**Directions**.
Transcribe the records exactly from the line with "j) = true))." to the end, both included.

Saved entries
--- START ---

(* ===== verification/Extractor.v ===== *)
(** * Extractor: [extrair_texto_pdf] (src/main.py, lines 33-40)

    pdfplumber is not modelled: what it answers is the argument of the
    model.  Opening the file succeeds or raises, [pdf.pages] has a
    number of pages or raises, [extract_text] of a page yields a
    string, [None] or an exception, and leaving the [with] block closes
    the file, which may raise too.  The model is the loop that
    concatenates the page texts inside the block; the theorems give the
    closed form of the loop, say when the function returns and what,
    which exception it raises otherwise, and relate its output to the
    lines the parser of a later stage would read. *)

From S2P Require Import Prelude PyStr.

(** What [pagina.extract_text()] returns. *)
Abbreviation page_text := (option (list N)) (only parsing).

(** The loop body:
    [if pagina_texto: texto += pagina_texto + "\n"] *)
Definition add_page (texto : str) (pagina_texto : page_text) : str :=
  match pagina_texto with
  | Some t => if truthy t then texto ++ (t ++ [LF]) else texto
  | None => texto
  end.

(** The loop over [pdf.pages], from [texto = ""]. *)
Definition extract_pages (pages : list page_text) : str :=
  foldl add_page [] pages.

(** ** The function, given what pdfplumber answers *)

Section session.
(** The answers to [pdfplumber.open(caminho_pdf)], to [pdf.pages] (the
    number of pages), to [extract_text()] of the page at each position
    and to leaving the [with] block. *)
Context (opened : res unit) (pages : res nat) (extract_text : nat → res page_text)
        (closed : res unit).

(** The body of the [with] block:
    [for pagina in pdf.pages: pagina_texto = pagina.extract_text(); ...]
    from [texto = ""].  An exception of a page leaves the loop. *)
Definition read_pages : res str :=
  n ← pages; res_foldl_ans extract_text add_page [] (seq 0 n).

(** The pages [extract_text] is called on. *)
Definition pages_read : list nat :=
  match pages with Ok n => until_raise extract_text (seq 0 n) | Raise _ => [] end.

(** [extrair_texto_pdf(caminho_pdf)].  An exception of
    [pdfplumber.open] propagates at once; once the file is open the
    block is left, and the file closed, whatever the body does. *)
Definition extrair_texto_pdf : res str :=
  _ ← opened; leaving closed read_pages.

End session.

(** The answers of a file that opens, has the pages [pts] and closes. *)
Definition page_at (pts : list page_text) (i : nat) : res page_text :=
  or_raise IndexError (pts !! i).

(** The texts that count: pages that have one, and not the empty one. *)
Definition page_texts (pages : list page_text) : list str :=
  omap (λ p, match p with Some t => if truthy t then Some t else None | None => None end) pages.

(** ** The loop *)

Lemma foldl_add_page texto pages :
  foldl add_page texto pages = texto ++ unlines (page_texts pages).
Proof.
  revert texto. induction pages as [|p pages IH]; intros texto; simpl.
  - by rewrite app_nil_r.
  - rewrite IH. destruct p as [t|]; simpl; [|done].
    destruct (truthy t); simpl; [|done].
    by rewrite unlines_cons, <-!app_assoc.
Qed.

Lemma unlines_app l1 l2 : unlines (l1 ++ l2) = unlines l1 ++ unlines l2.
Proof. unfold unlines. by rewrite fmap_app, concat_app. Qed.

Lemma page_texts_app p1 p2 : page_texts (p1 ++ p2) = page_texts p1 ++ page_texts p2.
Proof. apply omap_app. Qed.

(** The loop computes the page texts that are not empty, each
    followed by a line feed; pages without text contribute nothing. *)
Lemma extract_pages_unlines pages :
  extract_pages pages = unlines (page_texts pages).
Proof. unfold extract_pages. by rewrite foldl_add_page. Qed.

(** Extraction distributes over the concatenation of page lists:
    the text of a document is the text of its first pages followed by
    the text of the rest. *)
Lemma extract_pages_app p1 p2 :
  extract_pages (p1 ++ p2) = extract_pages p1 ++ extract_pages p2.
Proof.
  unfold extract_pages. by rewrite !foldl_add_page, page_texts_app, unlines_app.
Qed.

(** When no page text contains a line boundary, the lines of the
    extracted text are exactly the page texts that are not empty. *)
Lemma extract_pages_lines pages :
  Forall one_line (page_texts pages) →
  splitlines (extract_pages pages) = page_texts pages.
Proof.
  intros H. unfold extract_pages. rewrite foldl_add_page. by apply splitlines_unlines.
Qed.

(** ** The session *)

Lemma Forall2_seq_lookup {C} (P : nat → C → Prop) n cs :
  Forall2 P (seq 0 n) cs ↔ length cs = n ∧ ∀ i c, cs !! i = Some c → P i c.
Proof.
  rewrite Forall2_same_length_lookup, length_seq. split; intros [Hn H]; (split; [done|]).
  - intros i c Hc. apply (H i); [|done]. apply lookup_seq. split; [done|].
    rewrite Hn. by eapply lookup_lt_Some.
  - intros i j c [-> _]%lookup_seq. apply H.
Qed.

Lemma seq_middle_inv n l1 i l2 : seq 0 n = l1 ++ i :: l2 → l1 = seq 0 i ∧ i < n.
Proof.
  intros H.
  assert (seq 0 n !! length l1 = Some i) as [-> Hlt]%lookup_seq
    by (rewrite H; by apply list_lookup_middle).
  split; [|done]. apply (f_equal (take (length l1))) in H.
  rewrite take_seq, take_app_length, Nat.min_l in H by lia. done.
Qed.

Section session_lemmas.
Context (opened : res unit) (pages : res nat) (extract_text : nat → res page_text)
        (closed : res unit).

(** The loop ends normally exactly when [pdf.pages] and every page
    answer; the text is then that of the answers. *)
Lemma read_pages_Ok texto :
  read_pages pages extract_text = Ok texto ↔
  ∃ pts, pages = Ok (length pts) ∧ (∀ i pt, pts !! i = Some pt → extract_text i = Ok pt) ∧
         texto = extract_pages pts.
Proof.
  unfold read_pages. destruct pages as [n|e]; simpl.
  - rewrite res_foldl_ans_Ok. setoid_rewrite Forall2_seq_lookup. split.
    + intros (pts & [<- ?] & ->). by exists pts.
    + intros (pts & [= ->] & ? & ->). by exists pts.
  - split; [done|]. by intros (? & ? & _).
Qed.

(** It raises the exception of [pdf.pages], or that of the first page
    that raises one. *)
Lemma read_pages_Raise e :
  read_pages pages extract_text = Raise e ↔
  pages = Raise e ∨
  ∃ n i, pages = Ok n ∧ i < n ∧ extract_text i = Raise e ∧
         ∀ j, j < i → is_ok (extract_text j) = true.
Proof.
  unfold read_pages. destruct pages as [n|e']; simpl.
  - rewrite res_foldl_ans_Raise. split.
    + intros (l1 & i & l2 & [-> ?]%seq_middle_inv & Hl1 & Hi). right. exists n, i.
      split_and!; [done..|]. intros j Hj. rewrite Forall_forall in Hl1. apply Hl1.
      apply elem_of_seq. lia.
    + intros [[=]|(? & i & [= <-] & Hi & He & Hok)].
      exists (seq 0 i), i, (seq (S i) (n - S i)). split_and!; [| |done].
      * replace n with (i + S (n - S i)) at 1 by lia. by rewrite seq_app.
      * apply Forall_seq. intros j [_ Hj]. apply Hok. lia.
  - split; [intros [= ->]; by left|]. intros [[= ->]|(? & ? & [=] & _)]. done.
Qed.

(** The function returns exactly when the file opens, [pdf.pages] and
    every page answer, and the file closes; the text is then the page
    texts that are not empty, each followed by a line feed. *)
Lemma extrair_texto_pdf_Ok texto :
  extrair_texto_pdf opened pages extract_text closed = Ok texto ↔
  opened = Ok tt ∧ closed = Ok tt ∧
  ∃ pts, pages = Ok (length pts) ∧ (∀ i pt, pts !! i = Some pt → extract_text i = Ok pt) ∧
         texto = extract_pages pts.
Proof.
  unfold extrair_texto_pdf, leaving. rewrite <-read_pages_Ok.
  destruct opened as [[]|], closed as [[]|]; simpl; intuition congruence.
Qed.

(** It raises the exception of opening the file; or else that of
    closing it; or else that of the block. *)
Lemma extrair_texto_pdf_Raise e :
  extrair_texto_pdf opened pages extract_text closed = Raise e ↔
  opened = Raise e ∨
  opened = Ok tt ∧
    (closed = Raise e ∨ closed = Ok tt ∧ read_pages pages extract_text = Raise e).
Proof.
  unfold extrair_texto_pdf, leaving.
  destruct opened as [[]|], closed as [[]|]; simpl; intuition congruence.
Qed.

(** The pages asked are the first pages of the file, in order. *)
Lemma pages_read_seq : ∃ k, pages_read pages extract_text = seq 0 k.
Proof.
  unfold pages_read. destruct pages as [n|]; [|by exists 0].
  pose proof (until_raise_prefix extract_text (seq 0 n)) as Hp.
  pose proof (prefix_length _ _ Hp) as Hlen. rewrite length_seq in Hlen.
  destruct Hp as [l Hl]. set (u := until_raise _ _) in *. exists (length u).
  rewrite <-(Nat.min_l _ _ Hlen), <-take_seq, Hl. by rewrite take_app_length.
Qed.

(** A page is asked for its text when it is a page of the file and
    the pages before it have answered. *)
Lemma elem_of_pages_read i :
  i ∈ pages_read pages extract_text →
  ∃ n, pages = Ok n ∧ i < n ∧ ∀ j, j < i → is_ok (extract_text j) = true.
Proof.
  unfold pages_read. destruct pages as [n|]; [|by intros ?%elem_of_nil].
  intros (l1 & l2 & [-> ?]%seq_middle_inv & Hl1)%elem_of_until_raise.
  exists n. split_and!; [done..|]. intros j Hj. rewrite Forall_forall in Hl1.
  apply Hl1, elem_of_seq. lia.
Qed.

Lemma pages_read_all pts :
  pages = Ok (length pts) → (∀ i pt, pts !! i = Some pt → extract_text i = Ok pt) →
  pages_read pages extract_text = seq 0 (length pts).
Proof.
  intros -> Hpts. apply until_raise_all, Forall_seq. intros i [_ Hi].
  destruct (lookup_lt_is_Some_2 pts i Hi) as [pt Hpt]. by rewrite (Hpts _ _ Hpt).
Qed.

End session_lemmas.

(** C25: [extrair_texto_pdf] returns exactly when the file opens,
    [pdf.pages] and every page answer, and the file closes; what it
    returns is then the texts of the pages that have one, each
    followed by a line feed.  Pages without text, and pages whose text
    is empty, contribute nothing. *)
Theorem extrair_texto_pdf_returns opened pages extract_text closed texto :
  extrair_texto_pdf opened pages extract_text closed = Ok texto ↔
  opened = Ok tt ∧ closed = Ok tt ∧
  ∃ pts, pages = Ok (length pts) ∧ (∀ i pt, pts !! i = Some pt → extract_text i = Ok pt) ∧
         texto = unlines (page_texts pts).
Proof. rewrite extrair_texto_pdf_Ok. by setoid_rewrite extract_pages_unlines. Qed.

(** C24: the exception [extrair_texto_pdf] raises is that of opening
    the file; or else, the file being open, that of closing it, even
    when the block raised one; or else that of [pdf.pages]; or else
    that of the first page whose [extract_text] raises, the pages
    before it having answered. *)
Theorem extrair_texto_pdf_raises opened pages extract_text closed e :
  extrair_texto_pdf opened pages extract_text closed = Raise e ↔
  opened = Raise e ∨
  opened = Ok tt ∧
    (closed = Raise e ∨
     closed = Ok tt ∧
       (pages = Raise e ∨
        ∃ n i, pages = Ok n ∧ i < n ∧ extract_text i = Raise e ∧
               ∀ j, j < i → is_ok (extract_text j) = true)).
Proof. rewrite extrair_texto_pdf_Raise. by setoid_rewrite read_pages_Raise. Qed.

Lemma page_at_lookup pts i pt : pts !! i = Some pt → page_at pts i = Ok pt.
Proof. unfold page_at. by intros ->. Qed.

(** A file that opens, answers for every page and closes reads as its
    pages. *)
Lemma extrair_texto_pdf_page_at pts :
  extrair_texto_pdf (Ok tt) (Ok (length pts)) (page_at pts) (Ok tt) = Ok (extract_pages pts).
Proof.
  apply extrair_texto_pdf_Ok. split_and!; [done..|]. exists pts.
  split_and!; [done| |done]. apply page_at_lookup.
Qed.

Lemma extract_pages_lines_witness :
  splitlines (extract_pages [Some (lit "um"); None; Some []; Some (lit "dois")]) =
  page_texts [Some (lit "um"); None; Some []; Some (lit "dois")].
Proof. apply extract_pages_lines. compute_done. Defined.

(** A file of three pages, the second without text; the same file when
    the second page cannot be read, when it cannot be closed, and when
    both fail: the exception of closing wins. *)
Example extrair_texto_pdf_examples :
  let pts := [Some (lit "um"); None; Some (lit "dois")] in
  let torn i := if decide (i = 1) then Raise UnicodeError else page_at pts i in
  extrair_texto_pdf (Ok tt) (Ok 3) (page_at pts) (Ok tt) = Ok (lit "um" ++ [LF] ++ lit "dois" ++ [LF]) ∧
  extrair_texto_pdf (Ok tt) (Ok 3) torn (Ok tt) = Raise UnicodeError ∧
  pages_read (Ok 3) torn = [0; 1] ∧
  extrair_texto_pdf (Ok tt) (Ok 3) (page_at pts) (Raise KeyError) = Raise KeyError ∧
  extrair_texto_pdf (Ok tt) (Ok 3) torn (Raise KeyError) = Raise KeyError ∧
  extrair_texto_pdf (Raise FileNotFoundError) (Ok 3) torn (Raise KeyError) =
    Raise FileNotFoundError ∧
  extrair_texto_pdf (Ok tt) (Ok 4) (page_at pts) (Ok tt) = Raise IndexError.
Proof. by vm_compute. Qed.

--- END ---

**Your solution**.
               ∀ j, j < i → is_ok (extract_text j) = true)).
Proof. rewrite extrair_texto_pdf_Raise. by setoid_rewrite read_pages_Raise. Qed.

Lemma page_at_lookup pts i pt : pts !! i = Some pt → page_at pts i = Ok pt.
Proof. unfold page_at. by intros ->. Qed.

(** A file that opens, answers for every page and closes reads as its
    pages. *)
Lemma extrair_texto_pdf_page_at pts :
  extrair_texto_pdf (Ok tt) (Ok (length pts)) (page_at pts) (Ok tt) = Ok (extract_pages pts).
Proof.
  apply extrair_texto_pdf_Ok. split_and!; [done..|]. exists pts.
  split_and!; [done| |done]. apply page_at_lookup.
Qed.

Lemma extract_pages_lines_witness :
  splitlines (extract_pages [Some (lit "um"); None; Some []; Some (lit "dois")]) =
  page_texts [Some (lit "um"); None; Some []; Some (lit "dois")].
Proof. apply extract_pages_lines. compute_done. Defined.

(** A file of three pages, the second without text; the same file when
    the second page cannot be read, when it cannot be closed, and when
    both fail: the exception of closing wins. *)
Example extrair_texto_pdf_examples :
  let pts := [Some (lit "um"); None; Some (lit "dois")] in
  let torn i := if decide (i = 1) then Raise UnicodeError else page_at pts i in
  extrair_texto_pdf (Ok tt) (Ok 3) (page_at pts) (Ok tt) = Ok (lit "um" ++ [LF] ++ lit "dois" ++ [LF]) ∧
  extrair_texto_pdf (Ok tt) (Ok 3) torn (Ok tt) = Raise UnicodeError ∧
  pages_read (Ok 3) torn = [0; 1] ∧
  extrair_texto_pdf (Ok tt) (Ok 3) (page_at pts) (Raise KeyError) = Raise KeyError ∧
  extrair_texto_pdf (Ok tt) (Ok 3) torn (Raise KeyError) = Raise KeyError ∧
  extrair_texto_pdf (Raise FileNotFoundError) (Ok 3) torn (Raise KeyError) =
    Raise FileNotFoundError ∧
  extrair_texto_pdf (Ok tt) (Ok 4) (page_at pts) (Ok tt) = Raise IndexError.
Proof. by vm_compute. Qed.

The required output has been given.